2.10. Measurement of Portal Pressure

TGR5 KO and WT mice on chow or LCA diet (1%, 84 h) were anesthetized and the portal vein was cannulated. Invasive blood pressure measurement was performed using the pressure transducer P75 and amplifier from Hugo Sachs Electronics (Harvard Apparatus GmbH, March, USA). Additionally, 6-week-old WT mice were anesthetized and cannulation of portal vein for blood pressure measurement was done. Mice livers were then perfused with either control HBSS solution or a solution containing 10 μM TGR5 agonist for 15 min. Subsequently, increasing concentrations of ET-1 (5, 10, and 15 nM) were added to the perfusion media for 15 min each. Perfusion pressure in the portal vein was measured constantly over the whole time course. Mean portal pressure was taken for each condition of each mouse. Portal pressure under control conditions (t = 0) of HBSS buffer perfusion supplemented with DMSO (=vehicle) were set to 1.0.

2.11. Hematoxylin Eosin- and Picro-Sirius Red Staining

Liver samples were fixed in 4% paraformaldehyde, embedded in paraffin, and sliced into sections of 5 μm. Following rehydration, liver slides were stained in hematoxylin (Hematoxylin Solution Gill No.3, Sigma Aldrich) for 1 min and in eosin for 3 min. Alternatively, slides were treated with the Picro-Sirius Red staining kit according to the manufacturer’s instructions (Polysciences, Warrington, FL, USA). After dehydration, slides were mounted with VectaMount (Vectorlabs, Burlingame, CA, USA). Images were acquired on a Zeiss AxioLab A1 Microscope (Carl Zeiss, Jena, Germany) with 63×, 40×, 20×, and 10× objectives.

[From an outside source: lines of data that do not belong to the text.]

End Presentational.

(** ** What is on screen: [AnimatePresence]

    [Modal] returns its layer inside [AnimatePresence] and gives the layer
    [exit] props (lines 222-229).  [AnimatePresence] is framer-motion's,
    not this repository's.  What is modelled of it: a child that is no
    longer returned stays mounted, as it was last rendered, until its
    exit animation is complete; a child that is returned again takes its
    place at once; when [AnimatePresence] itself unmounts nothing is
    kept. *)









(** * Vocabulary of the statements *)

(** ** What a call does to the world *)

(** Every handler of the repository acts on the world through calls of the
    provider's closures, so its effect is: a new value in the state cell
    and some lines added to the trace. *)
Definition touch (b : bool) (obs : list Obs) (w : World) : World :=
  {| st_isOpen := b; st_modal := st_modal w; st_listeners := st_listeners w;
     st_next := st_next w; st_settled := st_settled w;
     st_parked := st_parked w; st_trace := st_trace w ++ obs |}.

Definition callee_of (c : Cmd) : Callee :=
  match c with
  | CallOpenModal => COpenModal
  | CallCloseModal => CCloseModal
  end.

Definition flag_of (c : Cmd) : bool :=
  match c with
  | CallOpenModal => true
  | CallCloseModal => false
  end.

(** The cell after the calls of [body], and the trace they leave. *)
Definition body_flag (b : bool) (body : list Cmd) : bool :=
  foldl (λ _ c, flag_of c) b body.

Definition body_trace (site : Site) (body : list Cmd) : list Obs :=
  (λ c, Invoked site (callee_of c)) <$> body.

Definition fn_flag (f : Fn) (b : bool) : bool :=
  match f with
  | FnOpenModal => true
  | FnCloseModal => false
  | FnUser _ body _ => body_flag b body
  end.

Definition fn_trace (site : Site) (f : Fn) : list Obs :=
  match f with
  | FnOpenModal => [Invoked site COpenModal]
  | FnCloseModal => [Invoked site CCloseModal]
  | FnUser name body _ =>
      Invoked site (CUser name) :: body_trace (ByUser name) body
  end.

Definition fn_result (f : Fn) : Completion Val :=
  match f with
  | FnOpenModal | FnCloseModal => Normal VUndef
  | FnUser _ _ result => result
  end.

(** The same for [v()], where [v] need not be a function. *)
Definition val_flag (v : Val) (b : bool) : bool :=
  match v with
  | VFn f => fn_flag f b
  | _ => b
  end.

Definition val_trace (site : Site) (v : Val) : list Obs :=
  match v with
  | VFn f => fn_trace site f
  | _ => []
  end.

Definition val_result (v : Val) : Completion Val :=
  match v with
  | VFn f => fn_result f
  | _ => Throw "TypeError: not a function"
  end.

(** The report the host leaves when a handler ends with [r]. *)
Definition uncaught {A} (r : Completion A) : list Obs :=
  match r with
  | Normal _ => []
  | Throw e => [Uncaught e]
  end.

(** [w'] is [w] after some calls of the closures: only the cell and the
    trace may differ. *)
Definition touched (w w' : World) : Prop :=
  ∃ b obs, w' = touch b obs w.

(** ** The invariant of the host *)

(** The document holds the [handleEscape] of the last effect run when that
    run saw [isOpen], and nothing otherwise. *)
Definition wired (w : World) : Prop :=
  match st_modal w with
  | Some m =>
      st_listeners w = (if m_deps m then [m_handler m] else [])
      ∧ l_closeModal (m_handler m) = FnCloseModal
  | None => st_listeners w = []
  end.

(** The effect has run for the current value of the cell. *)
Definition effect_current (w : World) : Prop :=
  ∀ m, st_modal w = Some m → m_deps m = st_isOpen w.

(** Every suspended click waits for a promise that has not settled, to
    call the provider's [closeModal]. *)
Definition parked_ok (w : World) : Prop :=
  Forall (λ e, e.2 = FnCloseModal ∧ st_settled w !! e.1 = None) (st_parked w).

Definition consistent (w : World) : Prop :=
  wired w ∧ effect_current w ∧ parked_ok w.

(** The listeners the document should hold, read off the state. *)
Definition listeners_for (w : World) : list Listener :=
  match st_modal w with
  | Some m => if st_isOpen w then [m_handler m] else []
  | None => []
  end.

(** ** Open and close events *)

(** Does the caller's function call [closeModal] itself? *)
Definition calls_closeModal (v : Val) : bool :=
  match v with
  | VFn FnCloseModal => true
  | VFn (FnUser _ body _) => existsb (λ c, negb (flag_of c)) body
  | _ => false
  end.

(** An open event: an explicit [openModal()], or a click on a trigger
    whose own [onClick] does not close the modal again. *)
Definition opens (ev : Event) : bool :=
  match ev with
  | EvCall CallOpenModal => true
  | EvClickTrigger props => negb (calls_closeModal (get "onClick" props))
  | _ => false
  end.

(** A close event: an explicit [closeModal()], or the escape key when a
    [Modal] is mounted to hear it. *)
Definition closes (mounted : bool) (ev : Event) : bool :=
  match ev with
  | EvCall CallCloseModal => true
  | EvKeydown key => mounted && String.eqb key "Escape"
  | _ => false
  end.

(** The events of the open/close protocol: calls of the two closures,
    clicks on triggers whose [onClick] does not close the modal again,
    and keys. *)
Definition protocol (ev : Event) : bool :=
  match ev with
  | EvCall _ | EvKeydown _ => true
  | EvClickTrigger props => negb (calls_closeModal (get "onClick" props))
  | _ => false
  end.

Definition modal_mounted (w : World) : bool :=
  match st_modal w with
  | Some _ => true
  | None => false
  end.

(** The cell after a protocol event, as the open and close events
    dictate. *)
Definition flag_after (mounted : bool) (b : bool) (ev : Event) : bool :=
  if opens ev then true else if closes mounted ev then false else b.

(** The world in which the provider and a [<Modal>] have mounted. *)
Definition mounted_modal (props : gmap string Val) : World :=
  step mounted_provider (EvRenderModal props).

(** An event that does not settle the promise [p]. *)
Definition settles (p : nat) (ev : Event) : bool :=
  match ev with
  | EvSettle q _ => Nat.eqb q p
  | _ => false
  end.

(** The value that ends up as [onClick] of the backdrop: the one computed
    from [onClickOutside], unless the spread props carry an [onClick] of
    their own, which [ModalProps] does not allow. *)
Definition backdrop_onClick (props : gmap string Val) : Val :=
  match props !! "onClick" with
  | Some v => v
  | None =>
      if truthy (get "onClickOutside" props)
      then get "onClickOutside" props
      else VFn FnCloseModal
  end.

(** [w'] has the same mounted modal, document and closure counter as [w]. *)
Definition same_host (w w' : World) : Prop :=
  st_modal w' = st_modal w
  ∧ st_listeners w' = st_listeners w
  ∧ st_next w' = st_next w.

(** ** The cell and the trace *)

(** What a line of the trace says about the cell: a call of [openModal]
    wrote [true], a call of [closeModal] wrote [false], any other line
    wrote nothing. *)
Definition obs_flag (b : bool) (o : Obs) : bool :=
  match o with
  | Invoked _ COpenModal => true
  | Invoked _ CCloseModal => false
  | _ => b
  end.

(** The cell as the trace tells it, from the initial value on. *)
Definition trace_flag (t : list Obs) : bool :=
  foldl obs_flag ModalProvider_initial t.

(** [w'] comes after [w]: its trace extends that of [w], and its cell is
    what the added lines say. *)
Definition follows (w w' : World) : Prop :=
  ∃ obs, st_trace w' = st_trace w ++ obs
       ∧ st_isOpen w' = foldl obs_flag (st_isOpen w) obs.

(** * Lemmas *)

Lemma get_Some k (o : gmap string Val) v : o !! k = Some v → get k o = v.
Proof. unfold get. by intros ->. Qed.

Lemma get_None k (o : gmap string Val) : o !! k = None → get k o = VUndef.
Proof. unfold get. by intros ->. Qed.

Lemma touch_id w : touch (st_isOpen w) [] w = w.
Proof. destruct w; unfold touch; simpl. by rewrite app_nil_r. Qed.

Lemma touch_touch b1 o1 b2 o2 w :
  touch b2 o2 (touch b1 o1 w) = touch b2 (o1 ++ o2) w.
Proof. unfold touch; simpl. by rewrite app_assoc. Qed.

Lemma observe_touch o w : observe o w = touch (st_isOpen w) [o] w.
Proof. done. Qed.

Lemma run_cmd_touch site c w :
  run_cmd site c w = (Normal tt, touch (flag_of c) [Invoked site (callee_of c)] w).
Proof. by destruct c. Qed.

Lemma run_body_touch site body w :
  run_body site body w
  = (Normal tt, touch (body_flag (st_isOpen w) body) (body_trace site body) w).
Proof.
  revert w. induction body as [|c body IH]; intros w.
  - simpl. by rewrite touch_id.
  - cbn [run_body]. unfold mbind, M_bind, bind.
    rewrite run_cmd_touch, IH, touch_touch. done.
Qed.

Lemma call_fn_touch site f w :
  call_fn site f w
  = (fn_result f, touch (fn_flag f (st_isOpen w)) (fn_trace site f) w).
Proof.
  destruct f as [| |name body result]; [done..|].
  unfold call_fn, mbind, M_bind, bind, modify.
  rewrite run_body_touch, observe_touch, touch_touch.
  by destruct result.
Qed.

Lemma call_touch site v w :
  call site v w
  = (val_result v, touch (val_flag v (st_isOpen w)) (val_trace site v) w).
Proof.
  destruct v; simpl; try (unfold throw; by rewrite touch_id).
  apply call_fn_touch.
Qed.

Lemma observe_uncaught {A} (r : Completion A) (w' : World) :
  match r with
  | Normal _ => w'
  | Throw e => observe (Uncaught e) w'
  end = touch (st_isOpen w') (uncaught r) w'.
Proof. destruct r; simpl; [by rewrite touch_id | done]. Qed.

Lemma run_handler_call site v w :
  run_handler (call site v ;; mret tt) w
  = touch (val_flag v (st_isOpen w))
      (val_trace site v ++ uncaught (val_result v)) w.
Proof.
  unfold run_handler, mbind, M_bind, bind. rewrite call_touch.
  destruct (val_result v); simpl.
  - by rewrite app_nil_r.
  - by rewrite observe_touch, touch_touch.
Qed.

Lemma run_handler_call_fn site f w :
  run_handler (call_fn site f ;; mret tt) w
  = touch (fn_flag f (st_isOpen w))
      (fn_trace site f ++ uncaught (fn_result f)) w.
Proof. apply (run_handler_call site (VFn f)). Qed.

Lemma run_async_call_fn site f w :
  run_async (call_fn site f) w
  = touch (fn_flag f (st_isOpen w))
      (fn_trace site f ++
       match fn_result f with Normal _ => [] | Throw _ => [Rejected] end) w.
Proof.
  unfold run_async. rewrite call_fn_touch.
  destruct (fn_result f); simpl.
  - by rewrite app_nil_r.
  - by rewrite observe_touch, touch_touch.
Qed.

(** [Modal.Trigger]'s [handleClick], run by React with the provider's
    [openModal]. *)
Lemma Trigger_handleClick_touch v w :
  run_handler (Trigger_handleClick FnOpenModal v) w
  = if truthy v
    then touch (val_flag v true)
           (Invoked ByTrigger COpenModal ::
            val_trace ByTrigger v ++ uncaught (val_result v)) w
    else touch true [Invoked ByTrigger COpenModal] w.
Proof.
  unfold Trigger_handleClick, run_handler, mbind, M_bind, bind.
  rewrite call_fn_touch. simpl.
  destruct (truthy v); [|done].
  rewrite call_touch. destruct (val_result v); simpl.
  - by rewrite touch_touch, app_nil_r.
  - by rewrite observe_touch, !touch_touch.
Qed.

(** ** What each click runs *)

Lemma handle_click_action props w :
  handle (EvClickAction props) w
  = Action_handleClick FnCloseModal (get "onClick" props) w.
Proof.
  unfold handle, click_on, Modal_Action, enclosing_of, useModal; simpl.
  rewrite lookup_union_r.
  - by rewrite lookup_singleton_eq.
  - rewrite lookup_fmap, lookup_delete_ne, lookup_delete_eq; done.
Qed.

Lemma handle_click_close props w :
  handle (EvClickClose props) w
  = Action_handleClick FnCloseModal (VFn FnCloseModal) w.
Proof.
  change (handle (EvClickClose props) w)
    with (handle (EvClickAction (<["children" := get "children" props]>
                                   (<["onClick" := VFn FnCloseModal]> props))) w).
  rewrite handle_click_action. unfold get.
  by rewrite lookup_insert_ne, lookup_insert_eq.
Qed.

Lemma handle_click_trigger props w :
  handle (EvClickTrigger props) w
  = run_handler (Trigger_handleClick FnOpenModal (get "onClick" props)) w.
Proof.
  unfold handle, click_on, Modal_Trigger, enclosing_of, useModal; simpl.
  destruct (truthy (get "asChild" props)); simpl.
  - by rewrite lookup_insert_ne, lookup_singleton_eq.
  - by rewrite lookup_singleton_eq.
Qed.

Lemma Modal_rendered s outer props :
  Modal (ModalProvider s :: outer) props
  = Normal (NElem "AnimatePresence" ∅
      [ if s then
          NElem "motion.div"
            ((AVal <$> delete "children" (delete "onClickOutside" props)) ∪
             <["onClick" := AVal (if truthy (get "onClickOutside" props)
                                  then get "onClickOutside" props
                                  else VFn FnCloseModal)]>
               {["className" := AVal (VStr backdrop_className)]})
            [ NElem "motion.div"
                (<["onClick" := AClosure StopPropagation]>
                   {["className" := AVal (VStr panel_className)]})
                (nodes_of (get "children" props)) ]
        else NEmpty ]).
Proof. done. Qed.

2.12. Immunofluorescence of Cells in Culture

HSCs were isolated and kept in culture as described above. Seven days after isolation, cells were incubated with serum-free medium containing either DMSO, 10 μM TGR5 agonist, or 10 μM forskolin. After 24 h, cells were washed with PBS and incubated with 5 μg/mL wheat germ agglutinin (WGA) (Thermo Fisher) labeled with AlexaFluor-594 in PBS for 10 min at 37 °C to stain glycoproteins or glycolipids within the outer leaflet of the plasma membrane [35]. Cells were fixed with ice-cold methanol for 3 min after removal of the WGA-solution. After washing of cells, unspecific binding was blocked using a solution of 5% FCS in PBS for 30 min. Activated HSCs were treated with either primary antibodies for Endothelin-A receptor (Abcam, Cambridge, UK) (1:500) or just blocking solution as negative control for 1 h. A secondary antibody labeled with AlexaFluor-488 (Dianova, Hamburg, Germany) (1:100) was used for detection of the primary antibody and incubated for 1 h. LSECs were fixed with methanol and incubated with antibodies directed against vascular endothelial Cadherine (Santa Cruz Biotechnology, Dallas, USA) (1:100) and TGR5 (Gpbar1 8/50, Roche) (1:20). Secondary antibodies labeled with Cyanine-3 (Dianova) (1:500) or fluorescein (Dianova) (1:100) were used at dilutions of 1:500 and 1:100, respectively. Intranuclear DNA was labeled by Hoechst 34580 (Thermo Fisher) (1:20,000). Pictures of LSECs were taken using the confocal microscope LSM 510 (Carl Zeiss, Jena, Germany). HSCs were imaged using a LSM 810 confocal laser microscope (Carl Zeiss, Jena, Germany). Colocalization analysis of murine hepatic stellate cells was carried out using Pearson’s correlation coefficient calculated by the coloc2 plugin for ImageJ after selection of representative regions of interest ROIs in cell surface areas [33,34].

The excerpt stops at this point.